Hero worship cannot be understood in silos. Sometimes, it’s not even about the hero. Some sociologists note the culture of hero worship is more about the worshipper than the ideas they worship. The social milieu is what shapes and fuels any desire to idolize famous people as role models.
“The individual excellence that cricket provides also helped in taking it to a different level — bhakti, as we call it. That’s where the shift in popularity happened,” Ram Guha told Fifty Two while talking about the role of hero worship in cricket. For him, the trifecta of Sunil Gavaskar, Kapil Dev, and Sachin Tendulkar made the difference in popularity between hockey and cricket.

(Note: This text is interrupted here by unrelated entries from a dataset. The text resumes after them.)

(** * ubgpsuite: network prefixes, Patricia trie, AS path iteration and
      filter virtual machine, embedded from the C sources.

    The C code is modelled for an LP64 little-endian host (the layout the
    library is developed on): [uint] is 32 bits wide, [size_t] and pointers
    are 64 bits wide, [ushort] is 16 bits wide.  Integers are [Z] with the
    wrap-around of the C type written out where the code can reach it. *)

From Stdlib Require Import ZArith Lia Bool List Ascii String.
From stdpp Require Import base option list gmap.

Local Open Scope Z_scope.

(** ** C integer types *)

Definition wrap (w : Z) (x : Z) : Z := x mod 2 ^ w.
Definition uint8 (x : Z) : Z := wrap 8 x.
Definition uint16 (x : Z) : Z := wrap 16 x.
Definition uint32 (x : Z) : Z := wrap 32 x.
Definition uint64 (x : Z) : Z := wrap 64 x.

(** Conversion to a signed 16-bit integer ([int16_t]), two's complement. *)
Definition int16 (x : Z) : Z :=
  let r := x mod 65536 in if 32768 <=? r then r - 65536 else r.

(** Conversion to [int]. *)
Definition int32 (x : Z) : Z :=
  let r := x mod 4294967296 in if 2147483648 <=? r then r - 4294967296 else r.

(** ** netaddr.h *)

Module NetAddr.

Definition AF_UNSPEC : Z := 0.
Definition AF_INET : Z := 2.
Definition AF_INET6 : Z := 10.

  (** [netaddr_t]: [family], [bitlen] and the 16 payload bytes of the
      anonymous union ([bytes], also viewed as [u16] and [u32]). *)
Record netaddr_t : Type := mk_netaddr {
    family : Z;
    bitlen : Z;
    bytes : list Z
  }.

Definition byte_at (a : netaddr_t) (i : Z) : Z := nth (Z.to_nat i) (bytes a) 0.

  (** The [u16] and [u32] views of the payload, in host (little-endian)
      byte order. *)
Definition u16_at (a : netaddr_t) (k : Z) : Z :=
    byte_at a (2 * k) + 256 * byte_at a (2 * k + 1).

Definition u32_at (a : netaddr_t) (k : Z) : Z :=
    byte_at a (4 * k) + 256 * byte_at a (4 * k + 1)
    + 65536 * byte_at a (4 * k + 2) + 16777216 * byte_at a (4 * k + 3).

Definition naddrsize (bitlen : Z) : Z :=
    Z.shiftr bitlen 3 + (if Z.land bitlen 7 =? 0 then 0 else 1).

  Section prefixeqwithmask.
    Variables addr dest : netaddr_t.

Let b (i : Z) : bool := byte_at addr i =? byte_at dest i.
Let h (k : Z) : bool := u16_at addr k =? u16_at dest k.
Let w (k : Z) : bool := u32_at addr k =? u32_at dest k.

    (** [prefixeqwithmask]: the [switch (mask)] of the source, one branch
        per [case] group; a group of seven partial-byte labels tests the
        masked byte and falls through to the label of the whole bytes below
        it.  [None] stands for a mask above 128, which the source excludes
        by [assert] and [NODEFAULT]. *)
Definition prefixeqwithmask (mask : Z) : option bool :=
      let m := uint32 (Z.shiftl (2 ^ 32 - 1) (8 - Z.land mask 7)) in
      let differ (i : Z) : bool :=
        negb (Z.land (byte_at addr i) m =? Z.land (byte_at dest i) m) in
      let case120 := w 0 && w 1 && w 2 && h 6 && b 14 in
      let case112 := w 0 && w 1 && w 2 && h 6 in
      let case104 := w 0 && w 1 && w 2 && b 12 in
      let case96 := w 0 && w 1 && w 2 in
      let case88 := w 0 && w 1 && h 4 && b 10 in
      let case80 := w 0 && w 1 && h 4 in
      let case72 := w 0 && w 1 && b 8 in
      let case64 := w 0 && w 1 in
      let case56 := w 0 && h 2 && (byte_at addr 6 =? byte_at addr 6) in
      let case48 := w 0 && h 2 in
      let case40 := w 0 && b 4 in
      let case32 := w 0 in
      let case24 := h 0 && b 2 in
      let case16 := h 0 in
      let case8 := b 0 in
      if (mask <? 0) || (128 <? mask) then None
      else Some (
        if mask =? 128 then w 0 && w 1 && w 2 && w 3
        else if 121 <=? mask then (if differ 15 then false else case120)
        else if mask =? 120 then case120
        else if 113 <=? mask then (if differ 14 then false else case112)
        else if mask =? 112 then case112
        else if 105 <=? mask then (if differ 13 then false else case104)
        else if mask =? 104 then case104
        else if 97 <=? mask then (if differ 12 then false else case96)
        else if mask =? 96 then case96
        else if 89 <=? mask then (if differ 11 then false else case88)
        else if mask =? 88 then case88
        else if 81 <=? mask then (if differ 10 then false else case80)
        else if mask =? 80 then case80
        else if 73 <=? mask then (if differ 9 then false else case72)
        else if mask =? 72 then case72
        else if 65 <=? mask then (if differ 8 then false else case64)
        else if mask =? 64 then case64
        else if 57 <=? mask then (if differ 7 then false else case56)
        else if mask =? 56 then case56
        else if 49 <=? mask then (if differ 6 then false else case48)
        else if mask =? 48 then case48
        else if 41 <=? mask then (if differ 5 then false else case40)
        else if mask =? 40 then case40
        else if 33 <=? mask then (if differ 4 then false else case32)
        else if mask =? 32 then case32
        else if 25 <=? mask then (if differ 3 then false else case24)
        else if mask =? 24 then case24
        else if 17 <=? mask then (if differ 2 then false else case16)
        else if mask =? 16 then case16
        else if 9 <=? mask then (if differ 1 then false else case8)
        else if mask =? 8 then case8
        else if 1 <=? mask then
          Z.land (byte_at addr 0) m =? Z.land (byte_at dest 0) m
        else true).
  End prefixeqwithmask.

Definition prefixeq (a b : netaddr_t) : option bool :=
    if (family a =? family b) && (bitlen a =? bitlen b)
    then prefixeqwithmask a b (bitlen a)
    else Some false.

  (** Bit [i] of the payload, bit 0 being the most significant bit of
      byte 0 (network order). *)
Definition addr_bit (a : netaddr_t) (i : Z) : bool :=
    Z.testbit (byte_at a (i / 8)) (7 - i mod 8).

  (** The first [n] bits of two payloads agree. *)
Definition first_bits_eq (a b : netaddr_t) (n : Z) : Prop :=
    forall i, 0 <= i < n -> addr_bit a i = addr_bit b i.

  (** A payload as the C type has it: 16 bytes, each in [0, 255]. *)
Definition wf_bytes (a : netaddr_t) : Prop :=
    length (bytes a) = 16%nat /\ Forall (fun x => 0 <= x < 256) (bytes a).

End NetAddr.

(** ** endian.h *)

Definition byteswap16 (w : Z) : Z :=
  Z.lor (Z.shiftr (Z.land w 65280) 8) (Z.shiftl (Z.land w 255) 8).

Definition byteswap32 (w : Z) : Z :=
  Z.lor (Z.lor (Z.shiftr (Z.land w 4278190080) 24) (Z.shiftr (Z.land w 16711680) 8))
        (Z.lor (Z.shiftl (Z.land w 65280) 8) (Z.shiftl (Z.land w 255) 24)).

(** [ENDIAN_NATIVE != ENDIAN_BIG] on the modelled host. *)
Definition beswap16 (w : Z) : Z := byteswap16 w.
Definition beswap32 (w : Z) : Z := byteswap32 w.

(** [memcpy] of 2 or 4 bytes into a host word. *)
Definition load16 (b0 b1 : Z) : Z := b0 + 256 * b1.
Definition load32 (b0 b1 b2 b3 : Z) : Z :=
  b0 + 256 * b1 + 65536 * b2 + 16777216 * b3.

(** ** bgp.c: AS path iteration *)

Module Bgp.

Definition AS_TRANS : Z := 23456.

Definition AS_SEGMENT_SET : Z := 1.
Definition AS_SEGMENT_SEQ : Z := 2.

Definition BGP_UPDATE : Z := 2.

Definition BGP_ENOERR : Z := 0.
Definition BGP_EINVOP : Z := 2.
Definition BGP_EBADATTR : Z := 8.

Definition AGGREGATOR_AS32_LENGTH : Z := 8.

Definition F_RD : Z := 2.
Definition F_PM : Z := 8.
Definition F_WITHDRN : Z := 16.
Definition F_PATTR : Z := 64.
Definition F_NLRI : Z := 128.
Definition F_ASPATH : Z := 512.
Definition F_REALASPATH : Z := 1024.
Definition F_NHOP : Z := 2048.
Definition F_COMMUNITY : Z := 4096.
Definition F_ASN32BIT : Z := 16384.

  (** [as_pathent_t] *)
Record as_pathent_t : Type := mk_pathent {
    as_size : Z;
    type : Z;
    segno : Z;
    as_ : Z
  }.

  (** The fields of [ubgp_msg_s] the AS path iterator works on.  A pointer
      pair [asptr]/[asend] into the message buffer is the list of the bytes
      between them (likewise [as4ptr]/[as4end]).  The four [attr_*] fields
      are what [seekbgpattr] yields for the attribute code: [None] when the
      UPDATE has no such attribute, else the bytes of its value. *)
Record ubgp_msg_s : Type := mk_msg {
    flags : Z;
    err : Z;
    msgtype : Z;
    attr_as_path : option (list Z);
    attr_as4_path : option (list Z);
    attr_aggregator : option (list Z);
    attr_as4_aggregator : option (list Z);
    asptr : list Z;
    as4ptr : list Z;
    seglen : Z;
    segi : Z;
    ascount : Z;
    asp : as_pathent_t
  }.

Definition set_flags (f : Z) (m : ubgp_msg_s) : ubgp_msg_s :=
    mk_msg f (err m) (msgtype m) (attr_as_path m) (attr_as4_path m)
           (attr_aggregator m) (attr_as4_aggregator m)
           (asptr m) (as4ptr m) (seglen m) (segi m) (ascount m) (asp m).

Definition set_err (e : Z) (m : ubgp_msg_s) : ubgp_msg_s :=
    mk_msg (flags m) e (msgtype m) (attr_as_path m) (attr_as4_path m)
           (attr_aggregator m) (attr_as4_aggregator m)
           (asptr m) (as4ptr m) (seglen m) (segi m) (ascount m) (asp m).

  (** Assignment of the iterator fields, the rest of the message kept. *)
Definition set_iter (p p4 : list Z) (sl si ac : Z) (e : as_pathent_t)
      (m : ubgp_msg_s) : ubgp_msg_s :=
    mk_msg (flags m) (err m) (msgtype m) (attr_as_path m) (attr_as4_path m)
           (attr_aggregator m) (attr_as4_aggregator m) p p4 sl si ac e.

Definition has_flags (m : ubgp_msg_s) (f : Z) : bool :=
    Z.land (flags m) f =? f.

  (** [CHECKTYPEANDFLAGS] and [CHECKFLAGS]: the message with [err] updated,
      and whether the caller goes on. *)
Definition checktypeandflags (exp_type exp_flags : Z) (m : ubgp_msg_s)
      : ubgp_msg_s * bool :=
    let m1 := if negb (msgtype m =? exp_type)
              then set_err (if negb (err m =? BGP_ENOERR) then err m else BGP_EINVOP) m
              else m in
    let m2 := if negb (has_flags m1 exp_flags)
              then set_err (if negb (err m1 =? BGP_ENOERR) then err m1 else BGP_EINVOP) m1
              else m1 in
    (m2, err m2 =? 0).

Definition checkflags (exp_flags : Z) (m : ubgp_msg_s) : ubgp_msg_s * bool :=
    let m2 := if negb (has_flags m exp_flags)
              then set_err (if negb (err m =? BGP_ENOERR) then err m else BGP_EINVOP) m
              else m in
    (m2, err m2 =? 0).

Definition endaspath (m : ubgp_msg_s) : ubgp_msg_s * Z :=
    let '(m1, ok) := checkflags F_ASPATH m in
    if ok
    then (set_flags (Z.land (flags m1) (Z.lnot (Z.lor F_ASPATH F_REALASPATH))) m1,
          BGP_ENOERR)
    else (m1, err m1).

  Section iterators.
    (** The terminators of the other iterator kinds ([endbgpcaps],
        [endwithdrawn], [endbgpattribs], [endnlri], [endcommunities],
        [endnhop]), which [endpending] dispatches to; they are outside this
        development. *)
    Variable end_other : ubgp_msg_s -> ubgp_msg_s.

Definition endpending (m : ubgp_msg_s) : ubgp_msg_s :=
      let mask := Z.lor F_PM (Z.lor F_WITHDRN (Z.lor F_PATTR (Z.lor F_NLRI
                  (Z.lor F_ASPATH (Z.lor F_NHOP F_COMMUNITY))))) in
      if Z.land (flags m) mask =? 0 then m
      else if negb (Z.land (flags m) F_PM =? 0) then end_other m
      else if negb (Z.land (flags m) F_WITHDRN =? 0) then end_other m
      else if negb (Z.land (flags m) F_PATTR =? 0) then end_other m
      else if negb (Z.land (flags m) F_NLRI =? 0) then end_other m
      else if negb (Z.land (flags m) F_ASPATH =? 0) then fst (endaspath m)
      else end_other m.

    (** [getaggregatoras] on the value bytes of an AGGREGATOR attribute. *)
Definition getaggregatoras (v : list Z) : Z :=
      if Z.of_nat (length v) =? AGGREGATOR_AS32_LENGTH
      then beswap32 (load32 (nth 0 v 0) (nth 1 v 0) (nth 2 v 0) (nth 3 v 0))
      else beswap16 (load16 (nth 0 v 0) (nth 1 v 0)).

    (** The counting loops of [startrealaspath]:
        [while (ptr < end) { type = *ptr++; count = *ptr++;
                             ptr += count * as_size; ... }].
        The result is the count and whether the loop ended with
        [ptr > end]; [None] when the [count] byte itself lies past [end]
        (the source reads it all the same). *)
Fixpoint count_ases (fuel : nat) (as_size : Z) (p : list Z) (acc : Z)
        : option (Z * bool) :=
      match fuel with
      | O => None
      | S fuel' =>
          match p with
          | [] => Some (acc, false)
          | [_] => None
          | ty :: count :: rest =>
              let skip := Z.to_nat (count * as_size) in
              let count' := if ty =? AS_SEGMENT_SET then 1 else count in
              if (length rest <? skip)%nat then Some (acc + count', true)
              else count_ases fuel' as_size (drop skip rest) (acc + count')
          end
      end.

To go back to Thomas Carlyle, the hero is “a flowing light-fountain, as I say, of native original insight, of manhood and heroic nobleness;—in whose radiance all souls feel that it is well with them.”
The fallout of any culture that builds a pedestal for heroes is evident: uncritical adulation and megalomania become tools of propaganda and distortion, a trend more worrying in a post-truth age. Babasaheb Ambedkar, in his last speech to the constituent assembly in November 1949, said, “Bhakti or hero-worship is a sure road to degradation and to eventual dictatorship.” Critics have noted that instances of putting the current Indian prime minister’s image on vaccination certificates, or plastering medal ceremonies with that of his image, also subconsciously feed a culture of idolization.
While cultures and ideologies may evolve with time, the markers of idolization endure through history. The power dynamic once created by worshipping people is prone to misuse and weaponization. To accept a hero and worship them may be a cultural necessity, but the question is: what is the cost of letting worshipping become a principal duty?